Despite soaring seafood consumption, fishing and aquaculture only see small growth

While Australia’s love of seafood is tipped to continue with business information analysts at IBISWorld forecasting overall fish and seafood consumption to rise by only 5 per cent – from 18.7 kilograms per capita in 2015 to 19.6 kilograms per capita by 2021.

Subdued growth is anticipated for the nation’s Fishing and Aquaculture industries, forecast to grow by an annualised 0.9 per cent and 2.7 per cent respectively from 2015-2021. 

The ongoing rise in disposable incomes and health consciousness, coupled with rising awareness about the health benefits of certain types of fish and seafood, particularly salmon, is continuing to drive overall fish and seafood consumption – however industry challenges are expected to dampen revenue growth.

Ongoing depletion of fish stocks, increasing competition from imports and seafood farming, rising operating costs, and stricter regulation of catch quotas have hurt industry revenue. In 2015-16, IBISWorld forecasts industry revenue of $1.46 billion, forecast to grow by an annualised 0.9% over the coming five years to $1.5 billion in 2020-21.
 
Rock lobsters are the largest contributor to industry revenue accounting for 32.6%, followed by fish (32.4%), crustaceans including prawns, crabs and crayfish (20%), and molluscs including abalone, octopus, scallops and squid (14.9%).

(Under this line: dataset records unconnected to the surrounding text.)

(** The answer of the post: [response.ok] and [response.statusText],
    with the [error] field of the decoded body, which is read only for an
    answer that is not [ok]; [errData] is [None] when the body cannot be
    decoded.  [Threw] is a failure of the post itself. *)
Inductive Outcome :=
| Responded (ok : bool) (statusText : string) (errData : option (option string))
| Threw.

Record State := {
  error : option string;
  isLoading : bool;
  posts : list (list (string * string));
  pending : nat;
  pushed : list string;
  console : list string }.

Definition initialState : State :=
  {| error := None; isLoading := false; posts := []; pending := 0;
     pushed := []; console := [] |}.

Definition setError (v : option string) (s : State) : State :=
  {| error := v; isLoading := isLoading s; posts := posts s;
     pending := pending s; pushed := pushed s; console := console s |}.

Definition setIsLoading (v : bool) (s : State) : State :=
  {| error := error s; isLoading := v; posts := posts s;
     pending := pending s; pushed := pushed s; console := console s |}.

Definition routerPush (path : string) (s : State) : State :=
  {| error := error s; isLoading := isLoading s; posts := posts s;
     pending := pending s; pushed := pushed s ++ [ path ];
     console := console s |}.

Definition consoleError (msg : string) (s : State) : State :=
  {| error := error s; isLoading := isLoading s; posts := posts s;
     pending := pending s; pushed := pushed s;
     console := console s ++ [ msg ] |}.

Definition connectErrorMessage : string :=
  "Could not connect to the server. See browser console for details.".

(** [handleSubmit] up to the [await] of the post; [data] are the entries
    of the form. *)
Definition handleSubmit (data : list (string * string)) (s : State) : State :=
  let s := setError None (setIsLoading true s) in
  {| error := error s; isLoading := isLoading s; posts := posts s ++ [ data ];
     pending := S (pending s); pushed := pushed s; console := console s |}.
(** * Shallow embedding of the pybind11 binding shims of futures_quant_framework

    Sources embedded:
    - src/extern_libs/ctp_pybind/ctp_pybind.cpp      (CTP market-data API)
    - src/extern_libs/nsq_pybind/nsq_pybind.cpp      (NSQ market-data API)
    - src/extern_libs/exanic_pybind/exanic_pybind.cpp (ExaNIC receive API)

    Conventions.
    - A C++ [std::string] is a Rocq [string] (one [ascii] per byte; it may
      contain NUL bytes, as a Python str converted by pybind11 can).
    - A fixed-size C [char] array is a [list ascii] whose length is its
      [sizeof].
    - A [const char*] handed to a vendor function is modelled by the
      [std::string] whose buffer it points to.
    - Reading memory past the end of an object (undefined behaviour in C++)
      is modelled by [None].
    - A C [double] is modelled by its IEEE-754 binary64 encoding ([Z]); the
      bindings only copy doubles, they never compute with them. *)

From Stdlib Require Import String Ascii List ZArith Lia Bool.
Import ListNotations.

Open Scope string_scope.
Open Scope list_scope.

Definition double := Z.

(** ** C strings *)

Definition NUL : ascii := Ascii.zero.

(** The buffer behind [std::string::c_str()]: the bytes followed by NUL. *)
Definition c_str (s : string) : list ascii := list_ascii_of_string s ++ [NUL].

(** The bytes before the first NUL (all of them when there is none). *)
Fixpoint prefix_nul (l : list ascii) : list ascii :=
  match l with
  | [] => []
  | c :: l' => if (c =? NUL)%char then [] else c :: prefix_nul l'
  end.

(** What a C function reading [s.c_str()] sees of [s]. *)
Definition cut_nul (s : string) : string :=
  string_of_list_ascii (prefix_nul (list_ascii_of_string s)).

(** [std::string(f.X)] for a char array [f.X]: the bytes up to the first
    NUL; when the array holds no NUL the constructor reads past the end of
    the array ([None]). *)
Fixpoint string_of_cchars (a : list ascii) : option string :=
  match a with
  | [] => None
  | c :: a' =>
      if (c =? NUL)%char then Some EmptyString
      else option_map (String c) (string_of_cchars a')
  end.

(** The [n] bytes [strncpy] writes: the source up to its NUL, then NUL
    padding up to [n] bytes. *)
Fixpoint strncpy_n (src : list ascii) (n : nat) {struct n} : list ascii :=
  match n with
  | O => []
  | S n' =>
      match src with
      | c :: src' => if (c =? NUL)%char then repeat NUL n else c :: strncpy_n src' n'
      | [] => repeat NUL n
      end
  end.

(** [strncpy(dest, src, n)] with [n <= sizeof(dest)]. *)
Definition strncpy (dest src : list ascii) (n : nat) : list ascii :=
  strncpy_n src n ++ skipn n dest.

(** [memset(dest, 0, n)]. *)
Definition memset0 (dest : list ascii) (n : nat) : list ascii :=
  repeat NUL n ++ skipn n dest.

(** nsq_pybind.cpp:40-43 [copy_cstr].  [dest_size] is the [sizeof] of a
    C array, so it is at least 1 and [dest_size - 1] does not wrap. *)
Definition copy_cstr (dest : list ascii) (dest_size : nat) (src : string) : list ascii :=
  let dest := memset0 dest dest_size in
  strncpy dest (c_str src) (dest_size - 1).

(** ** CTP request record and its read-write properties
    (ctp_pybind.cpp:110-120).  Fields not touched by the binding are left
    out. *)
Module CThostFtdcReqUserLoginField.
Record t := mk {
  TradingDay : list ascii;
  BrokerID : list ascii;
  UserID : list ascii;
  Password : list ascii
}.

Definition get_BrokerID (f : t) : option string := string_of_cchars (BrokerID f).
Definition get_UserID (f : t) : option string := string_of_cchars (UserID f).
Definition get_Password (f : t) : option string := string_of_cchars (Password f).

(** [strncpy(f.X, v.c_str(), sizeof(f.X))] *)
Definition set_BrokerID (f : t) (v : string) : t :=
  mk (TradingDay f) (strncpy (BrokerID f) (c_str v) (length (BrokerID f)))
     (UserID f) (Password f).
Definition set_UserID (f : t) (v : string) : t :=
  mk (TradingDay f) (BrokerID f)
     (strncpy (UserID f) (c_str v) (length (UserID f))) (Password f).
Definition set_Password (f : t) (v : string) : t :=
  mk (TradingDay f) (BrokerID f) (UserID f)
     (strncpy (Password f) (c_str v) (length (Password f))).

(** [py::init<>()] value-initialises the struct: every byte is zero.
    The array sizes are those of ThostFtdcUserApiDataType.h. *)
Definition init : t :=
  mk (repeat NUL 9) (repeat NUL 11) (repeat NUL 16) (repeat NUL 41).
End CThostFtdcReqUserLoginField.

(** ** NSQ request record and its read-write properties
    (nsq_pybind.cpp:122-129). *)
Module CHSNsqReqUserLoginField.
Record t := mk {
  AccountID : list ascii;
  Password : list ascii
}.

Definition get_AccountID (f : t) : option string := string_of_cchars (AccountID f).
Definition get_Password (f : t) : option string := string_of_cchars (Password f).

(** [copy_cstr(f.X, sizeof(f.X), v)] *)
Definition set_AccountID (f : t) (v : string) : t :=
  mk (copy_cstr (AccountID f) (length (AccountID f)) v) (Password f).
Definition set_Password (f : t) (v : string) : t :=
  mk (AccountID f) (copy_cstr (Password f) (length (Password f)) v).
End CHSNsqReqUserLoginField.

(** ** Vendor calls as a trace

    A session object ([PyMdApi], [PyNsqApi]) is a state [S]; every call into
    the vendor library is appended to a trace of calls [C].  The vendor's
    answers are given by oracles that see the trace so far, so the vendor may
    be stateful. *)
Section TraceMonad.
Context {S C : Type}.

Definition M (A : Type) := S * list C -> A * (S * list C).

Definition ret {A} (a : A) : M A := fun st => (a, st).

Definition bind {A B} (m : M A) (k : A -> M B) : M B :=
  fun st => let (a, st') := m st in k a st'.

Definition get_self : M S := fun st => (fst st, st).

Definition put_self (s : S) : M unit := fun st => (tt, (s, snd st)).

(** call a vendor function; [answer] is its return value *)
Definition vcall {A} (answer : list C -> C -> A) (c : C) : M A :=
  fun st => (answer (snd st) c, (fst st, snd st ++ [c])).
End TraceMonad.

Notation "x <- m ;; k" := (bind m (fun x => k))
  (at level 61, m at next level, right associativity).
Notation "m ;;; k" := (bind m (fun _ => k))
  (at level 61, right associativity).

(** A C++ [size_t] converted to [int] (two's complement, 32 bits). *)
Definition int_of_size (n : nat) : Z :=
  let z := (Z.of_nat n mod 2 ^ 32)%Z in
  if (z <? 2 ^ 31)%Z then z else (z - 2 ^ 32)%Z.

(** A non-null C pointer. *)
Definition ptr := positive.

(** ** ctp_pybind.cpp: [PyMdApi] *)
Module Ctp.
(** The vendor functions of [CThostFtdcMdApi] the binding calls. *)
Inductive call :=
| CreateFtdcMdApi (pszFlowPath : string)
| Release (api : ptr)
| RegisterSpi (api : ptr) (pSpi : option ptr)
| RegisterFront (api : ptr) (pszFrontAddress : string)
| Init (api : ptr)
| Join (api : ptr)
| ReqUserLogin (api : ptr) (pReqUserLoginField : option ptr) (nRequestID : Z)
| SubscribeMarketData (api : ptr) (ppInstrumentID : list string) (nCount : Z)
| GetApiVersion.

(** What the vendor library answers. *)
Record vendor := {
  create : list call -> call -> option ptr;
  answer : list call -> call -> Z;
  version : list call -> call -> string
}.

Record PyMdApi := { api : option ptr }.

Section Methods.
Variable V : vendor.

Definition ctx := @M PyMdApi call.

Definition void_call (c : call) : ctx unit := vcall (fun _ _ => tt) c.

(** [PyMdApi(const std::string &flow_path)] *)
Definition ctor (flow_path : string) : ctx unit :=
  h <- vcall (create V) (CreateFtdcMdApi flow_path) ;;
  put_self {| api := h |}.

(** [~PyMdApi()] *)
Definition dtor : ctx unit :=
  self <- get_self ;;
  match api self with
  | Some a => void_call (Release a) ;;; put_self {| api := None |}
  | None => ret tt
  end.

Definition RegisterSpi_m (spi : option ptr) : ctx unit :=
  self <- get_self ;;
  match api self with
  | Some a => void_call (RegisterSpi a spi)
  | None => ret tt
  end.

Definition RegisterFront_m (pszFrontAddress : string) : ctx unit :=
  self <- get_self ;;
  match api self with
  | Some a => void_call (RegisterFront a pszFrontAddress)
  | None => ret tt
  end.

Definition Init_m : ctx unit :=
  self <- get_self ;;
  match api self with
  | Some a => void_call (Init a)
  | None => ret tt
  end.

Definition Join_m : ctx Z :=
  self <- get_self ;;
  match api self with
  | Some a => vcall (answer V) (Join a)
  | None => ret (-1)%Z
  end.

Definition ReqUserLogin_m (pReqUserLoginField : option ptr) (nRequestID : Z) : ctx Z :=
  self <- get_self ;;
  match api self with
  | Some a => vcall (answer V) (ReqUserLogin a pReqUserLoginField nRequestID)
  | None => ret (-1)%Z
  end.

(** the loop pushing one [s.c_str()] per symbol *)
Fixpoint push_symbols (p_symbols : list string) (symbols : list string) : list string :=
  match symbols with
  | [] => p_symbols
  | s :: rest => push_symbols (p_symbols ++ [s]) rest
  end.

Definition SubscribeMarketData_m (symbols : list string) : ctx Z :=
  self <- get_self ;;
  match api self with
  | None => ret (-1)%Z
  | Some a =>
      let p_symbols := push_symbols [] symbols in
      vcall (answer V) (SubscribeMarketData a p_symbols (int_of_size (length p_symbols)))
  end.

Definition GetApiVersion_m : ctx string :=
  vcall (version V) GetApiVersion.
End Methods.
End Ctp.

(** ** nsq_pybind.cpp: [PyNsqApi] *)
Module Nsq.
(** [CHSNsqReqFutuDepthMarketDataField]; the array sizes are those of the
    vendor header, which is not part of the repository. *)
Module CHSNsqReqFutuDepthMarketDataField.
Record t := mk {
  ExchangeID : list ascii;
  InstrumentID : list ascii
}.
End CHSNsqReqFutuDepthMarketDataField.
Definition Req := CHSNsqReqFutuDepthMarketDataField.t.

Inductive call :=
| NewNsqApi (pszFlowPath : string)
| NewNsqApiExt (pszFlowPath pszSdkCfgFilePath : string)
| ReleaseApi (api : ptr)
| RegisterSpi (api : ptr) (pSpi : option ptr)
| RegisterFront (api : ptr) (pszFrontAddress : string)
| Init (api : ptr) (pszLicFile pszSafeLevel pszPwd pszSslFile pszSslPwd : string)
| ReqUserLogin (api : ptr) (pReqUserLoginField : option ptr) (nRequestID : Z)
| GetApiErrorMsg (api : ptr) (nErrorCode : Z)
| GetNsqApiVersion
| ReqFutuDepthMarketDataSubscribe (api : ptr) (pReqFutuDepthMarketData : list Req)
    (nCount : Z) (nRequestID : Z).

Record vendor := {
  create : list call -> call -> option ptr;
  answer : list call -> call -> Z;
  message : list call -> call -> option string;
  version : list call -> call -> string
}.

Record PyNsqApi := { api_ : option ptr }.

Section Methods.
Variable V : vendor.
(** [sizeof] of the two arrays of [CHSNsqReqFutuDepthMarketDataField] *)
Variables ExchangeID_size InstrumentID_size : nat.

Definition ctx := @M PyNsqApi call.

Definition void_call (c : call) : ctx unit := vcall (fun _ _ => tt) c.

(** [PyNsqApi(flow_path, sdk_cfg_file_path)] *)
Definition ctor (flow_path sdk_cfg_file_path : string) : ctx unit :=
  h <- (if String.eqb sdk_cfg_file_path EmptyString
        then vcall (create V) (NewNsqApi flow_path)
        else vcall (create V) (NewNsqApiExt flow_path sdk_cfg_file_path)) ;;
  put_self {| api_ := h |}.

Fish caught by industry operators account for the largest share of production – at more than 70% by tonnage – however increasing competition from Australia’s Aquaculture industry, particularly in the provision of popular fish products, such as salmon and trout, resulting in the fish segment decreasing as a share of revenue.

Sardines are the largest contributor to fish production volumes for the industry, followed by tuna, shark and flathead.

Aquaculture is one of Australia’s most lucrative primary industries, largely due to its emergence as the most viable solution to maintaining seafood production in the face of ongoing declines in national and global fishing stocks, however rising industry operation costs – including fuel and wage costs – are anticipated to impact industry profit margins, reducing revenue growth. Industry revenue is forecast to at an annualised 2.7% over the coming five years, from $1.2 billion in 2015-16 to $1.3 billion by 2020-21.
 
Australia’s Aquaculture industry accounts for just under 35% of all fishery production in Australia and approximately 45% of total fishery value, with production increasing by an annualised 4.1% over the five years to 2015-16. This growth emphasises the role that aquaculture has played in creating a more sustainable fishing sector in Australia by supplementing the declining volumes of seafood caught in the wild. The industry also benefits from maintaining a more consistent supply of popular species, such as salmon, due to the controlled farming environments.

Salmon and trout account for 48.9% of industry revenue, followed by tuna (14.8%), edible oysters (10.5%), pearl oysters (9.7%), crustaceans (6.8%), other fish (6.3%) and other molluscs (3%).